Aderendo all’interpretazione biopolitica (Combes e Aspe, 1998; Durand e Le Floch, 2006; Dardot e Laval, 2013), questo stravolgimento teorico e ideologico propriamente neoliberista — corredato di evidenti ricadute pratiche sul piano dell’agire economico e politico in generale, sulla mutazione della rappresentazione manageriale e organizzativa circa l’apporto e il ruolo dei singoli e, ovviamente, sul crescente primato del diritto privato nella contrattazione — non comporta l’umanizzazione educativa del capitale, ma la capitalizzazione della vita.
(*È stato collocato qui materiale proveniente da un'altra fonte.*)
(** ** The indented JSON text of a value reads back as the value *)

Lemma read_uint_ends (d : uint) (rest : string) :
  read_uint rest = (Nil, rest) ->
  read_uint (NilEmpty.string_of_uint d ++ rest) = (d, rest).
Proof.
  intros H. induction d; simpl; try (rewrite IHd; reflexivity). exact H.
Qed.

Lemma scan_digits_ends (neg : bool) (d : uint) (rest : string) :
  d <> Nil -> unorm d = d -> ends_number rest ->
  scan_digits neg (NilEmpty.string_of_uint d ++ rest) =
  Some (JInt (Z.of_int (if neg then Neg d else Pos d)), rest).
Proof.
  intros Hd Hn [Hr Hf]. unfold scan_digits.
  rewrite (read_uint_ends d rest Hr), Hn, uint_eqb_refl, Hf.
  destruct d; [congruence|reflexivity..].
Qed.

Lemma scan_number_ends (n : Z) (rest : string) :
  ends_number rest ->
  scan_number (encode_int n ++ rest) = Some (JInt n, rest).
Proof.
  intros Hr. unfold encode_int.
  destruct n as [|p|p]; simpl Z.to_int; unfold NilZero.string_of_int.
  - change (NilZero.string_of_uint zero) with (NilEmpty.string_of_uint zero).
    rewrite scan_number_uint by discriminate.
    now rewrite scan_digits_ends.
  - rewrite nilzero_to_uint.
    rewrite scan_number_uint by apply DecimalPos.Unsigned.to_uint_nonnil.
    rewrite scan_digits_ends;
      auto using DecimalPos.Unsigned.to_uint_nonnil, unorm_to_uint.
    change (Pos (Pos.to_uint p)) with (Z.to_int (Z.pos p)).
    now rewrite DecimalZ.of_to.
  - rewrite nilzero_to_uint. simpl.
    rewrite scan_digits_ends;
      auto using DecimalPos.Unsigned.to_uint_nonnil, unorm_to_uint.
    change (Neg (Pos.to_uint p)) with (Z.to_int (Z.neg p)).
    now rewrite DecimalZ.of_to.
Qed.

Lemma skip_ws_spaces (n : nat) (s : string) :
  skip_ws (spaces n ++ s) = skip_ws s.
Proof. induction n as [|n IH]; [reflexivity|exact IH]. Qed.

Lemma skip_ws_newline_indent (level : nat) (s : string) :
  skip_ws (newline_indent level ++ s) = skip_ws s.
Proof. unfold newline_indent. cbn [append]. apply skip_ws_spaces. Qed.

Lemma newline_indent_ends (level : nat) (s : string) :
  ends_number (newline_indent level ++ s).
Proof. split; reflexivity. Qed.

Lemma dumps_indent_head (level : nat) (v : json) :
  exists c s, json_dumps_indent level v = String c s /\ value_start c = true.
Proof.
  destruct v as [|[|]|n|s|[|x l]|[|[k x] kv]];
    try (simpl; eexists; eexists; split; reflexivity).
  destruct (encode_int_head n) as (c & s & E & Hc).
  exists c, s. split; [exact E|now apply number_value_start].
Qed.

Lemma skip_ws_dumps_indent (level : nat) (v : json) (r : string) :
  skip_ws (json_dumps_indent level v ++ r) = json_dumps_indent level v ++ r.
Proof.
  destruct (dumps_indent_head level v) as (c & s & E & Hc). rewrite E. simpl.
  destruct (value_start_facts c Hc) as (-> & _). reflexivity.
Qed.

Lemma dumps_indent_arr (level : nat) (x : json) (l : list json)
      (rest : string) :
  json_dumps_indent level (JArr (x :: l)) ++ rest =
  String "[" (newline_indent (S level) ++ json_dumps_indent (S level) x ++
              more_items_indent (S level) l ++ newline_indent level ++
              String "]" rest).
Proof.
  change (json_dumps_indent level (JArr (x :: l)))
    with ("[" ++ newline_indent (S level) ++ json_dumps_indent (S level) x ++
          more_items_indent (S level) l ++ newline_indent level ++ "]").
  cbn [append]. f_equal. rewrite !append_assoc. reflexivity.
Qed.

Lemma dumps_indent_obj (level : nat) (k : string) (x : json)
      (kv : list (string * json)) (rest : string) :
  json_dumps_indent level (JObj ((k, x) :: kv)) ++ rest =
  String "{" (newline_indent (S level) ++ encode_string k ++ ": " ++
              json_dumps_indent (S level) x ++
              more_members_indent (S level) kv ++ newline_indent level ++
              String "}" rest).
Proof.
  change (json_dumps_indent level (JObj ((k, x) :: kv)))
    with ("{" ++ newline_indent (S level) ++ encode_string k ++ ": " ++
          json_dumps_indent (S level) x ++ more_members_indent (S level) kv ++
          newline_indent level ++ "}").
  rewrite !append_assoc. reflexivity.
Qed.

Lemma more_items_indent_ends (level outer : nat) (l : list json)
      (rest : string) :
  ends_number (more_items_indent level l ++ newline_indent outer ++ rest).
Proof. destruct l; split; reflexivity. Qed.

Lemma more_members_indent_ends (level outer : nat)
      (kv : list (string * json)) (rest : string) :
  ends_number (more_members_indent level kv ++ newline_indent outer ++ rest).
Proof. destruct kv as [|[k x] kv]; split; reflexivity. Qed.

Lemma parse_items_indent (scan : string -> option (json * string))
      (level outer : nat) (l : list json) :
  forall (x : json) (n : nat) (rest : string),
    Forall (reads_back_indent scan level) (x :: l) ->
    (List.length l < n)%nat ->
    parse_items scan n
      (json_dumps_indent level x ++ more_items_indent level l ++
       newline_indent outer ++ String "]" rest) =
    Some (x :: l, rest).
Proof.
  induction l as [|y l IH]; intros x n rest Hall Hn;
    (destruct n as [|n]; [simpl in Hn; lia|]);
    inversion Hall as [|? ? Hx Hl]; subst; cbn [parse_items].
  - rewrite (Hx _ (more_items_indent_ends level outer [] (String "]" rest))).
    cbn [more_items_indent append].
    change (skip_ws (newline_indent outer ++ String "]" rest))
      with (skip_ws (spaces (2 * outer) ++ String "]" rest)).
    rewrite skip_ws_spaces. reflexivity.
  - rewrite (Hx _ (more_items_indent_ends level outer (y :: l)
                     (String "]" rest))).
    cbn [more_items_indent]. rewrite !append_assoc.
    change (skip_ws ("," ++ ?t)) with (String "," t).
    cbv beta iota.
    change (Ascii.eqb "," "]") with false.
    change (Ascii.eqb "," ",") with true. cbv iota.
    rewrite skip_ws_newline_indent, skip_ws_dumps_indent, IH; auto.
    simpl in Hn. lia.
Qed.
È palese, dunque, la ripercussione sull’esistenza tutta, specialmente se, tramite l’uso strategico di retoriche incentrate sulla valorizzazione del proprio capitale, l’individualizzazione contrattuale è metabolizzata dall’uomo che lavora come indiscutibilmente propedeutica a una messa in prova legittimamente individuale, e se questa messa in prova è alimentata dalla promessa di realizzarsi integralmente nel lavoro una volta che è svanita la dipendenza dalla macchina, consegnando libertà e autonomia inaudite: in definitiva, se io lavoratore, nel momento in cui posso disporre liberamente e autonomamente di tutto me stesso (mente, corpo, cervello e cuore), giacché svincolato dall’essere appendice macchinica, fallisco nel mettere a profitto i miei talenti, fallisco come persona detentrice di quei talenti, non unicamente come lavoratore.

A questo punto, di là dalla denotazione esistenziale, è lecito affermare che la condizione precaria determinata dalla privatizzazione del rapporto di lavoro e, a monte, dall’individualizzazione del lavoro è un potente dispositivo di controllo biopolitico che fa perno attorno a due grimaldelli contigui: 1) quello che apre le porte all’affiorare prepotente di un’automotivazione strettamente connessa con l’onere di rendersi capitale, con quanto segue in ordine all’illusorio perseguimento di un appagamento autorealizzativo assicurabile dalla necessità di risorse e relazioni umane spendibili in libertà e autonomia (illusorio perché funzionalisticamente animato dalla prospettiva biopolitica di agire dal di dentro, non attraverso la costrizione esterna, e strumentalmente teso all’adattarsi alle nuove forme organizzative e produttive); 2) quello che apre le porte alla paura di non rendersi capitale a sufficienza, rispetto alle aspettative del datore di lavoro e alle condotte altrui.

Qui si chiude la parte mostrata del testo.